Bruce Tubb, Takapuna
Merits of farming the land
Liam Dann asks "Is it time for another economic revolution?" (May 3). I could answer — arable farming. We have evolved into farming for dollars instead of growing for needs.
We import flour while exporting milk because global trade is possible but, as we now know, disastrously erratic in both directions.
We have the land, the climates and the abilities to be self-sufficient in essentials but choose to go with the dollar. I was born in the financial crash of 1929 and we survived the Great Depression of the 1930s with no scars because my father farmed like his ancestors. He grew almost everything we needed and sold only the surplus. It works for a family or for a nation of families.
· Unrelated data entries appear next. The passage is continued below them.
(** A script that is not listed keeps its element, as long as the gate is
    not handed that very script again, or cannot do anything to it. *)
Lemma unlisted_script_is_kept (es : list Event) (st : State) (i s : nat) (n : Node) :
  gate_invariant st -> holds st i s n -> s ∉ (fst <$> blockedScripts st) ->
  (forall st', nodes st' !! s = Some n -> handleScript s st' = st')
  \/ Forall (fun e => e <> Deliver s) es ->
  holds (fold_left step es st) i s n.
Proof.
  revert st. induction es as [|e es IH]; intros st Hinv Hh Hout Hquiet; [exact Hh|].
  assert (Hquiet' : (forall st', nodes st' !! s = Some n -> handleScript s st' = st')
                    \/ Forall (fun e => e <> Deliver s) es).
  { destruct Hquiet as [H|H]; [now left | right].
    now apply Forall_cons in H as [_ H]. }
  assert (Hsame : e = Deliver s -> step st e = st).
  { intros ->. destruct Hquiet as [H|H].
    - simpl. destruct (existsb _ _); [|reflexivity].
      apply H, Hh.
    - apply Forall_cons in H as [H _]. now contradiction H. }
  simpl. apply IH; [now apply step_gate_invariant | | | exact Hquiet'].
  - destruct e as [m | now ok cs | script]; simpl.
    + now apply discover_holds.
    + apply saveConsent_skips; [|exact Hh].
      intros cat Hc. exfalso. apply Hout. apply list_elem_of_fmap. now exists (s, cat).
    + destruct (decide (script = s)) as [->|Hne].
      * change (holds (step st (Deliver s)) i s n). now rewrite Hsame.
      * destruct (existsb _ _); [|exact Hh]. apply handleScript_holds; [congruence | exact Hh].
  - destruct e as [m | now ok cs | script]; simpl.
    + destruct (discover_blockedScripts st m) as [->|[X ->]]; [exact Hout|].
      rewrite fmap_app. simpl. intros H. apply elem_of_app in H as [H|H]; [contradiction|].
      apply list_elem_of_singleton in H. destruct Hh as [_ Hn].
      apply lookup_lt_Some in Hn. lia.
    + destruct (saveConsent_normal now ok cs st (proj1 Hinv)) as (gate & st' & -> & Hrest).
      simpl. destruct Hrest as (_ & _ & _ & _ & -> & _). apply not_elem_of_nil.
    + destruct (decide (script = s)) as [->|Hne].
      * change (s ∉ (fst <$> blockedScripts (step st (Deliver s)))). now rewrite Hsame.
      * destruct (existsb _ _); [|exact Hout].
        destruct (handleScript_blockedScripts script st) as [->|[X ->]]; [exact Hout|].
        rewrite fmap_app. simpl. intros H. apply elem_of_app in H as [H|H]; [contradiction|].
        apply list_elem_of_singleton in H. congruence.
Qed.
Lemma count_le_1_of_NoDup (f : date -> ExplodedDay) (p : ExplodedDay -> bool) (d : date)
      (l : list date) :
  NoDup l ->
  (forall y, p (f y) = true -> y = d) ->
  (length (filter p (map f l)) <= 1)%nat.
Proof.
  intros Hnd Hp. induction Hnd as [|y l Hnin Hnd IH]; [simpl; lia|].
  cbn [map filter]. destruct (p (f y)) eqn:E; [|assumption].
  apply Hp in E. subst y. cbn [length].
  assert (filter p (map f l) = []) as ->; [|simpl; lia].
  clear IH Hnd. induction l as [|z l IH]; [reflexivity|].
  cbn [map filter]. destruct (p (f z)) eqn:E.
  - apply Hp in E. subst z. exfalso. apply Hnin. now left.
  - apply IH. intros Hin. apply Hnin. now right.
Qed.

(* ===================================================================== *)
(** ** Expansion over the whole store: theorems *)
(* ===================================================================== *)

(** X11. A store in which no two entries of a participant overlap counts
    no day twice: for every participant (names up to case) and every day
    the expansion holds at most one record. *)
Theorem no_day_counted_twice (df : list Entry) (nm : string) (d : date) :
  no_overlap df ->
  (length (filter (fun x => String.eqb (lower (day_name x)) (lower nm) && Z.eqb (day_date x) d)
                  (exploded df)) <= 1)%nat.
Proof.
  set (p := fun x => String.eqb (lower (day_name x)) (lower nm) && (day_date x =? d)).
  induction df as [|r df IH]; intros Hno; [simpl; lia|].
  apply no_overlap_cons in Hno. destruct Hno as [Hno Hr].
  specialize (IH Hno).
  change (exploded (r :: df)) with (explode_row r ++ exploded df).
  rewrite filter_app, length_app.
  assert (length (filter p (explode_row r)) <= 1)%nat as Hone.
  { unfold explode_row. cbv zeta.
    apply (count_le_1_of_NoDup _ p d); [apply date_range_NoDup|].
    intros y Hy. unfold p in Hy. cbn [day_date] in Hy.
    apply andb_prop in Hy. destruct Hy as [_ Hy]. now apply Z.eqb_eq. }
  destruct (filter p (explode_row r)) as [|x xs] eqn:Hhere; [simpl; lia|].
  destruct (filter p (exploded df)) as [|x' xs'] eqn:Hthere; [simpl in *; lia|].
  exfalso.
  assert (In x (filter p (explode_row r))) as Hx by (rewrite Hhere; now left).
  assert (In x' (filter p (exploded df))) as Hx' by (rewrite Hthere; now left).
  apply filter_In in Hx, Hx'. destruct Hx as [Hx Hpx], Hx' as [Hx' Hpx'].
  unfold p in Hpx, Hpx'. apply andb_prop in Hpx, Hpx'.
  destruct Hpx as [Hn Hd], Hpx' as [Hn' Hd'].
  apply String.eqb_eq in Hn, Hn'. apply Z.eqb_eq in Hd, Hd'.
  unfold explode_row in Hx. cbv zeta in Hx. apply in_map_iff in Hx.
  destruct Hx as (y & <- & Hy). cbn [day_name day_date] in Hn, Hd. subst y.
  apply date_range_In in Hy.
  unfold exploded in Hx'. apply in_flat_map in Hx'. destruct Hx' as (r' & Hr' & Hx').
  unfold explode_row in Hx'. cbv zeta in Hx'. apply in_map_iff in Hx'.
  destruct Hx' as (y & <- & Hy'). cbn [day_name day_date] in Hn', Hd'. subst y.
  apply date_range_In in Hy'.
  specialize (Hr r' Hr' ltac:(congruence)).
  unfold date_ranges_overlap in Hr. apply Z.leb_gt in Hr. lia.
Qed.
(** * Hybrid memory / retrieval subsystem: a shallow embedding

    Embeds the algorithmic core of the repository
    ([03-hybrid-memory/knowledge_graph.py], [vector_search.py],
    [hybrid_retrieval.py]) and the simulated-failure helpers of the demo
    files, and proves the properties the specification states about them.

    Conventions.
    - Python [str] is [string]; Python [int] is [Z]; a [dict] keyed by
      strings and read only through [get]/[in] is a [gmap string _]; a
      [set] of strings is a [gset string]; a [dict] whose iteration order is
      observable is an association list in insertion order.
    - A method that can raise returns a [result]; a loop whose termination
      is not structural carries fuel and reports [OutOfFuel] explicitly. *)

From Stdlib Require Import ZArith QArith Lia.
From stdpp Require Import base option list gmap sets strings sorting.

#[local] Open Scope Z_scope.
#[local] Open Scope list_scope.
#[local] Open Scope stdpp_scope.

(* ===================================================================== *)
(** * knowledge_graph.py *)
(* ===================================================================== *)

Module KnowledgeGraph.

(** [class RelationType(Enum)].  Members of a plain [Enum] are truthy, so
    the test [if rel_type:] in [get_outgoing] only distinguishes [None]. *)
Inductive RelationType :=
| OWNS | DEPENDS_ON | DELAYED_BY
| AFFECTS | APPROVED_BY | ALLOCATED_TO
| REPORTS_TO | MEMBER_OF | WORKS_ON.
(** * SenderQueue: the per-session coalescing send queue (wsd/SenderQueue.hpp)

    A shallow embedding of [SenderQueue<Item>] and the proofs of its
    enqueue / dequeue / deduplicate / dumpState properties.

    [SenderQueue] is a class template: it only uses [Item] through the
    member functions it calls on it ([firstToken], [firstLine],
    [firstTokenMatches], [contains], [jsonString], [getHash], [setHash],
    [data], [size], [isBinary], [id]).  That duck-typed interface is the
    class [MessageOps] below.  [TileDesc], the JSON parser, [COOLProtocol]
    and [SigUtil] live in other files; they are the class [Externals] and
    the [TerminationFlag] field of the state.

    C++ exceptions are modelled by the [result] type: a call either
    [Returns] a value or [Throws].  The queue lives in a state that
    survives a throw (the mutex is released by RAII, the deque stays).

    Every member function holds [_mutex] while it touches [_queue], so the
    calls of concurrent producers and of the consumer take effect one after
    the other: a history of the queue is a sequence of calls ([serve_all]). *)

From stdpp Require Import base list sets strings functions pretty.
From Stdlib Require Import ZArith Lia Ascii.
Look after number one. Grow and make our needs and go overseas only for discretionary luxuries. It worked for all the generations past.
John O'Neill, Dargaville
Importance of trade
Liam Dann's article favours government subsidisation of private initiative and innovation, not direct engagement in production.
In this Dann acknowledges the role that competition, including through internal and international trade, has on increasing productive efficiency. If we don't keep an open economy we'll waste precious resources and foul our environment.
Robert Myers, Auckland
Dying with dignity
Responding to Gavan O'Farrell (Letters, May 3) wherein he claims that euthanasia is not dying with dignity, he could well be correct in saying this, but we are talking (or should be) about voluntary euthanasia.
O'Farrell is consistent in his opposition to voluntary euthanasia, but like almost all opponents, twists or omits words wherever possible to oppose the End Of Life Choice Act. He then goes on to say that he sympathises with the desires of the helplessly ill to re-establish control, and use that control to avoid the worst of their hardship. Seriously?
If you do have such sympathy, O'Farrell, why do you so consistently oppose the EOLC Act? Were I in the position of being terminally ill with accompanying constant pain and you offered me nothing but sympathy, I would be inclined to ask you to redirect your sympathy elsewhere.